Perhaps you've thought of getting started in CB radio yourself. If so, you should know — first of all — that CB is strictly a short-range (up to 20 miles or so) radio communications system designed for personal or institutional use. You should also know that before you can operate your CB station (or any radio station, for that matter), you must obtain a license from the Federal Communications Commission. Fortunately, this isn't difficult to do, because — in contrast to the procedure for obtaining an amateur radio operator's license — you're not required to take a test in Morse code or radio theory in order to receive your CB station license. All you have to do is fill out FCC Form 505 ("Application for a Class C or D Station License in the Citizen's Radio Service") and send it in to the Federal Communications Commission. (It used to be that you had to include a one-time $4.00 fee with your application, but — as of January 1, 1977 — this requirement was dropped.)

In addition to filing Form 505 with the FCC, you must — before you can legally go on the air — order (or already have on hand) Part 95 of the FCC's rules governing the use of CB radio. You don't have to read the rules ... you just have to have them in your possession. 

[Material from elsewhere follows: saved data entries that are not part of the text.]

Lemma offer_ok t r W f value at_ origin v :
  versions_ok t → writes_ok t (add_write W f (mkMember at_ v origin)) →
  match value with None => Some None | Some v => Some <$> enc v end = Some v →
  reg_ok t W r → clean r →
  ∃ r', offer t r f value at_ origin = Some r' ∧
    reg_ok t (add_write W f (mkMember at_ v origin)) r' ∧ clean r' ∧
    rg_floor r' = rg_floor r ∧ rg_held r' = rg_held r.
Proof.
  intros Hok HW Hv Hr Hclean. unfold offer.
  set (w := mkMember at_ v origin) in *.
  destruct (below_floor (rg_floor r) at_) eqn:Hfl.
  { eexists. split; [done|]. split_and!; [|done..]. intros g.
    eapply maxset_ext; [..|apply (Hr g)]; [|done]. intros m. unfold cands.
    rewrite !list_elem_of_filter. unfold add_write. case_decide; [|done].
    rewrite elem_of_cons. split; [intuition|]. intros [? [->|?]]; [|done]. simpl in *. congruence. }
  set (C := cands W (rg_floor r) f).
  assert (∀ m, m ∈ w :: C ↔ m ∈ cands (add_write W f w) (rg_floor r) f) as HC.
  { intros m. unfold C, cands, add_write. rewrite decide_True by done.
    rewrite elem_of_cons, !list_elem_of_filter, elem_of_cons. split; [|intuition].
    intros [->|?]; [split; [done|by left]|intuition]. }
  pose proof (cands_cands_ok t _ (rg_floor r) f HW) as Hcf.
  assert (strict_on (prec t) (w :: C)) as Hstrict
    by (eapply strict_on_ext; [|by apply prec_strict]; intros m; apply HC).
  assert (∀ l (d : gset string), maxset (prec t) (w :: C) l →
    reg_ok t (add_write W f w) (mkRegisters (rg_floor r) (rg_held r) (<[f := l]> (rg_fields r)) d))
    as Hset.
  { intros l d Hl g. rewrite members_of_insert. simpl. case_decide as Hg.
    - subst g. eapply maxset_ext; [apply HC|done|done].
    - unfold cands, add_write. rewrite decide_False by done. apply (Hr g). }
  assert (∀ l (d : gset string), (∀ m, f ∉ d → m ∈ l ↔ m ∈ members_of r f) → rg_dirty r ⊆ d →
    clean (mkRegisters (rg_floor r) (rg_held r) (<[f := l]> (rg_fields r)) d)) as Hcl.
  { intros l d Hl Hd g Hg m. rewrite members_of_insert. simpl. simpl in Hg.
    case_decide; [subst; rewrite Hl by done|]; apply Hclean; set_solver. }
  destruct (existsb _ (members_of r f)) eqn:Eat.
  { apply existsb_exists in Eat as (m & Hm%list_elem_of_In & Hat%bool_decide_eq_true).
    eexists. split; [done|]. split_and!; [|by apply Hcl|done..]. apply Hset.
    assert (m ∈ C) as HmC by by apply (Hr f).
    assert (m = w) as ->.
    { apply (proj2 Hcf); [apply HC; by right|apply HC; by left|done]. }
    eapply maxset_ext; [..|apply (Hr f)]; [|done]. intros x. rewrite elem_of_cons.
    split; [by right|]. by intros [-> |?]. }
  destruct (existsb _ (members_of r f)) eqn:Edom in |- *.
  { apply existsb_exists in Edom as (m & Hm%list_elem_of_In & Hdom).
    eexists. split; [done|]. split_and!; [|by apply Hcl|done..]. apply Hset.
    apply (maxset_dominated _ _ _ w m); [done|apply (Hr f)|done|done]. }
  rewrite Hv. eexists. split; [done|]. split_and!; [| |done..].
  - apply Hset. apply maxset_join; [done|apply Hr|]. intros m Hm. apply not_true_iff_false.
    intros Hp. apply not_true_iff_false in Edom. apply Edom, existsb_exists. exists m.
    by rewrite <-list_elem_of_In.
  - apply Hcl; [|set_solver]. intros m Hf. set_solver.
Qed.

Thanks to a recent improvement in the licensing procedure, it's no longer necessary to wait an interminable two to three months for your permanent license to arrive before you can begin "modulating". Nowadays, you can write out your own Temporary Permit (on FCC Form 555-B) at the same time you fill out your license application (Form 505) and begin transmitting immediately. (Note: The Temporary Permit is, unfortunately, good for only 60 days.)

Frequently, Forms 505 and 555-B are packed right in the box with new CB equipment or can be obtained from CB dealers. 

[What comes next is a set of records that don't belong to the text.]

(* ===== verification/FieldState.v ===== *)
(** * The merge state of one entity (engine/merge/state.rs)

    The rows the merge tables hold for one entity, keyed by their primary
    keys, and the writes made to them one field at a time.  The definitions
    return [None] where the code returns the encoder's error, which rolls the
    transaction back; a write SQLite itself refuses does the same and is not
    modelled. *)

From Stdlib Require Import ZArith Lia.
From stdpp Require Import base tactics decidable countable option list strings gmap.
From S2P Require Import Prelude Bytes Cbor Hlc Registry Stamp Versions Patch Registers.
Open Scope Z_scope.

(** ** The bookkeeping row ([merge_entities]) *)

Record Meta := mkMeta {
  mt_created : bool;
  mt_create : option Stamp;
  mt_legacy : option Stamp;
  mt_patch_ms : option Z;
  mt_head : Stamp;
}.

Definition fresh (at_ : Stamp) : Meta := mkMeta false None None None at_.

Definition note (m : Meta) (at_ : Stamp) : Meta :=
  mkMeta (mt_created m) (mt_create m) (mt_legacy m) (mt_patch_ms m) (cmax (mt_head m) at_).

Definition note_create (m : Meta) (at_ : Stamp) : Meta :=
  mkMeta true (Some (match mt_create m with None => at_ | Some c => cmin c at_ end))
    (mt_legacy m) (mt_patch_ms m) (mt_head m).

Definition note_patch (m : Meta) (at_ : Stamp) : Meta :=
  let ms := physical_ms (s_hlc at_) in
  mkMeta (mt_created m) (mt_create m) (mt_legacy m)
    (Some (match mt_patch_ms m with None => ms | Some p => Z.max p ms end)) (mt_head m).

Definition set_legacy (m : Meta) (at_ : Stamp) : Meta :=
  mkMeta (mt_created m) (mt_create m) (Some at_) (mt_patch_ms m) (mt_head m).

(** ** The field tables *)

Record MapEntry := mkMapEntry { me_value : bytes; me_at : Stamp; me_origin : string }.

(** [merge_map_entries] by (field, key); [merge_orset_adds] by (field,
    element, tag), holding the add's clock reading; [merge_orset_removes] by
    (field, element, tag); [merge_counter_deltas] by (field, op), holding the
    op's clock reading and the delta. *)
Record FieldTables := mkFieldTables {
  map_entries : gmap (string * string) MapEntry;
  orset_adds : gmap (string * bytes * OpRef) Hlc;
  orset_removes : gset (string * bytes * OpRef);
  counter_deltas : gmap (string * OpRef) (Hlc * Z);
}.
Definition no_fields : FieldTables := mkFieldTables ∅ ∅ ∅ ∅.

(** The stamp of the op a row is tagged with ([stamp_cols]). *)
Definition row_stamp (h : Hlc) (op : OpRef) : Stamp :=
  mkStamp h (o_device op) (o_seq op) (o_stream op).

Section writes.
Context `{Ciborium}.

Definition write_map_entry (db : FieldTables) (field k : string) (value : Value) (at_ : Stamp)
    (origin : string) : option FieldTables :=
  let refused := match map_entries db !! (field, k) with
                 | Some held => negb (replaces at_ (me_at held))
                 | None => false
                 end in
  if refused then Some db
  else
    v ← enc value;
    Some (mkFieldTables (<[(field, k) := mkMapEntry v at_ origin]> (map_entries db))
            (orset_adds db) (orset_removes db) (counter_deltas db)).

(** [INSERT OR IGNORE]. *)
Definition insert_new {K V} `{Countable K} (k : K) (v : V) (m : gmap K V) : gmap K V :=
  match m !! k with Some _ => m | None => <[k := v]> m end.

Definition add_element (db : FieldTables) (field : string) (element : Value) (at_ : Stamp)
    (floor : option Stamp) : option FieldTables :=
  if below_floor floor at_ then Some db
  else
    el ← enc element;
    Some (mkFieldTables (map_entries db)
            (insert_new (field, el, op_ref at_) (s_hlc at_) (orset_adds db))
            (orset_removes db) (counter_deltas db)).

Definition remove_element (db : FieldTables) (field : string) (element : Value) (tag : OpRef) :
    option FieldTables :=
  el ← enc element;
  Some (mkFieldTables (map_entries db) (orset_adds db)
          ({[(field, el, tag)]} ∪ orset_removes db) (counter_deltas db)).

Definition at_or_below_floor (floor : option Stamp) (at_ : Stamp) : bool :=
  match floor with Some l => bool_decide (at_ ≼ l) | None => false end.

Definition add_delta (db : FieldTables) (field : string) (delta : Z) (at_ : Stamp)
    (floor : option Stamp) : FieldTables :=
  if at_or_below_floor floor at_ then db
  else mkFieldTables (map_entries db) (orset_adds db) (orset_removes db)
         (insert_new (field, op_ref at_) (s_hlc at_, delta) (counter_deltas db)).
End writes.

(** The two [DELETE]s of [prune_below_floor]; the registers' part is
    [raise_floor]. *)
Definition prune_tables (db : FieldTables) (floor : Stamp) : FieldTables :=
  mkFieldTables (map_entries db)
    (filter (λ kv, ¬ row_stamp kv.2 kv.1.2 ≺ floor) (orset_adds db))
    (orset_removes db)
    (filter (λ kv, ¬ row_stamp kv.2.1 kv.1.2 ≼ floor) (counter_deltas db)).

Definition prune_below_floor (db : FieldTables) (floor : Stamp) (regs : Registers) :
    FieldTables * Registers :=
  (prune_tables db floor, raise_floor regs floor).

(** ** One entity *)

Record Entity := mkEntity {
  en_meta : option Meta;
  en_versions : VTables;
  en_registers : RegTables;
  en_fields : FieldTables;
}.
Definition no_entity : Entity := mkEntity None no_versions no_registers no_fields.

In Canada, licensing requirements aren't quite as liberal as they are in the U.S.: Canadian citizens can't legally buy a transmitter until they've obtained a station license. Thus, a Canadian CB enthusiast's first step is to contact an office of the Department of Communications. 

As you may already know, the FCC (and the DOC) recently upped the number of available CB channels from 23 to 40. This will undoubtedly have a beneficial effect in urban and suburban areas, where channel overcrowding has been a nightmare for some time. As a side benefit, we can expect to see an increase in the number of 23-channel sets on the used market as people trade their old rigs in for the newer 40-channel units.

The newsstands, of course, are chock-full of CB books and magazines these days. (With more than 16 million CBers now on the air, the market for CB publications is  —to say the least — huge.) Out of all the dozens of manuals on the stands, however, the absolute bar-none best book on the subject — I think — has to be The Big Dummy's Guide to C.B. Radio, a 128-page labor of love created by our good friends, the radio crew at The Farm in Tennessee.

The Guide is a thoughtfully organized, funny, and — above all — truly informative handbook ... as well it should be, because the folks at The Farm really use CB: the midwives, the paramedics, the band, the farming and construction crews, everyone. Happily, this firsthand knowledge has led to the creation of a book that answers all the right questions ... the questions beginners really want answered. The Guide shows you, for instance, how to install a CB radio in your car ... how to rig a homemade antenna for your base station ... how to troubleshoot an ailing transmitter ... and much more. (There's also a glossary of CB lingo, or "channel jive," as the authors call it.)

So far, more than a quarter million copies of The Big Dummy's Guide to C.B. Radio have been sold. Buy a copy for yourself and you'll see why the book's so popular.